Wednesday, February 2, 2011
Why Shoot a Butler?
Why Shoot a Butler? (1933) is Georgette Heyer's second mystery novel. It is every bit as fun as her first one, and shows, I think, that Heyer is gaining confidence in the genre. This one rings a little truer than the first. There are still plenty of coincidences, but they are happy ones. One of Heyer's great gifts are her characters and the humorous way she uses character.
As the title would indicate, the initial and most pressing mystery is why would anyone want to shoot a butler? For that is what has happened. Frank Amberley, barrister, is on his way to visit relatives and, having been given vague instructions about a "short-cut" by his cousin, finds himself on a lonely stretch of road with a stopped car and a mysterious young woman. The woman is peering into the car and Amberley soon discovers part of the reason why she is white-faced. The man behind the wheel is dead. Amberley takes in the situation and soon decides that the young woman has not committed the crime (but why is she so scared?) and reports the man, the car and the shooting (but not the woman) to the authorities asap.

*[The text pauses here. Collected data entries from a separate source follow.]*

(** C1 as stated fails where the input's description is the empty
    string: the proposal is valid and is executed, and the Task inserted
    has no description (null), not the input's. *)
Lemma create_task_empty_description_counterexample :
  find_agent_event Demo.db 6 = Some Demo.ev_empty_description
  ∧ AgentEvent.status Demo.ev_empty_description = "awaiting_confirmation"
  ∧ AgentEvent.action Demo.ev_empty_description = "create_task"
  ∧ get (AgentEvent.input Demo.ev_empty_description) "workspace_id" = VNum 1
  ∧ 1 ∈ workspaces Demo.db
  ∧ get (AgentEvent.input Demo.ev_empty_description) "title" = VStr "Bare Task"
  ∧ get (AgentEvent.input Demo.ev_empty_description) "description" = VStr ""
  ∧ ∃ db' r t,
      agentConfirm Demo.rt {| event_id := 6; approved := true |} Demo.db
      = (db', Return r)
      ∧ AgentEvent.status (agent_event r) = "executed"
      ∧ tasks db' = (tasks Demo.db ++ [t])%list
      ∧ Task.title t = "Bare Task"
      ∧ Task.description t = None
      ∧ Task.description t ≠ Some "".
Proof.
  repeat (split; [reflexivity || (apply list_elem_of_In; simpl; by left)|]).
  eexists _, _, _. split; [reflexivity|]. simpl.
  repeat (split; [reflexivity|]). discriminate.
Qed.

(** C8, as the code has it. In an approved create_task confirmation
    with the other task fields valid, a priority that is absent or falsy
    (null, false, 0, the empty string) gives a Task of priority med and the
    confirmation ends in status "executed"; any other priority value is
    handed to the insert as it is, with no default. *)
Theorem create_task_priority_default rt db k ev w ttl desc due :
  find_agent_event db k = Some ev →
  AgentEvent.status ev = "awaiting_confirmation" →
  AgentEvent.action ev = "create_task" →
  get (AgentEvent.input ev) "workspace_id" = VNum w →
  w ∈ workspaces db →
  get (AgentEvent.input ev) "title" = VStr ttl →
  description_given (AgentEvent.input ev) desc →
  due_given rt (AgentEvent.input ev) due →
  (truthy (get (AgentEvent.input ev) "priority") = false →
   ∃ db' r t,
     agentConfirm rt {| event_id := k; approved := true |} db = (db', Return r)
     ∧ AgentEvent.status (agent_event r) = "executed"
     ∧ tasks db' = (tasks db ++ [t])%list
     ∧ Task.priority t = Task.med)
  ∧ (truthy (get (AgentEvent.input ev) "priority") = true →
     Task.v_priority (task_values rt (AgentEvent.input ev))
     = get (AgentEvent.input ev) "priority").
Proof.
  intros Hfind Hst Hact Hw Hin Httl Hdesc Hdue. split.
  - intros Hfalsy.
    destruct (agentConfirm_create_task_valid rt db k ev w ttl desc Task.med due)
      as (db' & ev' & t & Hret & _ & _ & Hexec & _ & Htasks & _ & _ & _ & _
          & Hprio & _); try done.
    { by left. }
    eexists db', _, t. split; [exact Hret|]. by simpl.
  - intros Htruthy. unfold task_values, Js.or; simpl. by rewrite Htruthy.
Qed.

Lemma create_task_priority_default_witness :
  (truthy (get (AgentEvent.input Demo.ev_empty_description) "priority") = false →
   ∃ db' r t,
     agentConfirm Demo.rt {| event_id := 6; approved := true |} Demo.db
     = (db', Return r)
     ∧ AgentEvent.status (agent_event r) = "executed"
     ∧ tasks db' = (tasks Demo.db ++ [t])%list
     ∧ Task.priority t = Task.med)
  ∧ (truthy (get (AgentEvent.input Demo.ev_empty_description) "priority") = true →
     Task.v_priority (task_values Demo.rt (AgentEvent.input Demo.ev_empty_description))
     = get (AgentEvent.input Demo.ev_empty_description) "priority").
Proof.
  apply (create_task_priority_default Demo.rt Demo.db 6
           Demo.ev_empty_description 1 "Bare Task" None None).
  - reflexivity.
  - reflexivity.
  - reflexivity.
  - reflexivity.
  - simpl. apply list_elem_of_In. simpl. by left.
  - reflexivity.
  - reflexivity.
  - reflexivity.
Defined.

(** C8 as stated fails for a priority outside low, med and high that is
    not falsy: "urgent" is not replaced by med; it reaches the insert,
    which refuses it, and the confirmation ends in status "error" with no
    Task. *)
Lemma create_task_invalid_priority_counterexample :
  find_agent_event Demo.db 5 = Some Demo.ev_urgent
  ∧ AgentEvent.status Demo.ev_urgent = "awaiting_confirmation"
  ∧ AgentEvent.action Demo.ev_urgent = "create_task"
  ∧ get (AgentEvent.input Demo.ev_urgent) "priority" = VStr "urgent"
  ∧ parse_priority "urgent" = None
  ∧ Task.v_priority (task_values Demo.rt (AgentEvent.input Demo.ev_urgent))
    = VStr "urgent"
  ∧ ∃ db' r,
      agentConfirm Demo.rt {| event_id := 5; approved := true |} Demo.db
      = (db', Return r)
      ∧ AgentEvent.status (agent_event r) = "error"
      ∧ tasks db' = tasks Demo.db.
Proof.
  repeat (split; [reflexivity|]).
  eexists _, _. split; [reflexivity|]. by simpl.
Qed.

It is soon revealed that the man behind the wheel was the butler to The Fountains, a local stately home. The police are puzzled...why would anyone want to kill a butler? And why was he out there on that bit of road in the first place? Heyer soon provides us with all sorts of mysterious goings-on--from shifty-eyed valets to missing documents to poachers and possible blackmail. Amberley is certain that Miss Shirley Brown (the damsel in distress at the beginning) knows more than she's saying and that if she'd only trust him he'd soon get to the bottom of it. Unfortunately it takes two more deaths and a final attempted murder before he and the police can bring the crime home to the villain.
This is a lovely period mystery. I love Frank Amberley's aunt, Lady Matthews, who seems awfully vague and fluffy, but like so many of her sort sees and knows more than anyone thinks. And then when she reveals a penetrating bit of knowledge everyone is so surprised. They should know better. Her conversation reminds me of Lord Peter Wimsey's mother, who is also rather circuitous in her speech, but recognizes so much that others miss. Here's a bit of an exchange between Sir Humphrey (Frank's uncle) and Lady Matthews about the death of the butler:
SH: You must not allow this to worry you, Marion.
LM: No, my dear, why should I? Very disagreeable for poor Frank though. I hope we haven't got a gang of criminals near us. Terrible if one's own chauffeur turned out to be the leader of a sinister organization.
SH: Ludlow? My love, we have had Ludlow in our employment for over ten years! What in the world makes you suppose that he can have anything to do with this shocking affair?
LM: I'm sure he hasn't. I find that nothing of that nature every really happens to one. But in this book--she dived her hand among the sofa-cushions and produced a novel in a lurid jacket--it was the chauffeur. So unnerving.
SH: [reading the cover] The Stalking Death. My dear, surely this doesn't entertain you?
LM: Not very much. The nice man turned out to be a villain after all. I think that's so unfair when one has become quite fond of him.
Not an incredibly mystifying crime (I recognized the culprit early on), but a lot of fun and great for those who like the vintage mystery. Four stars for terrific writing and characters and just a general fondness for Georgette Heyer's work.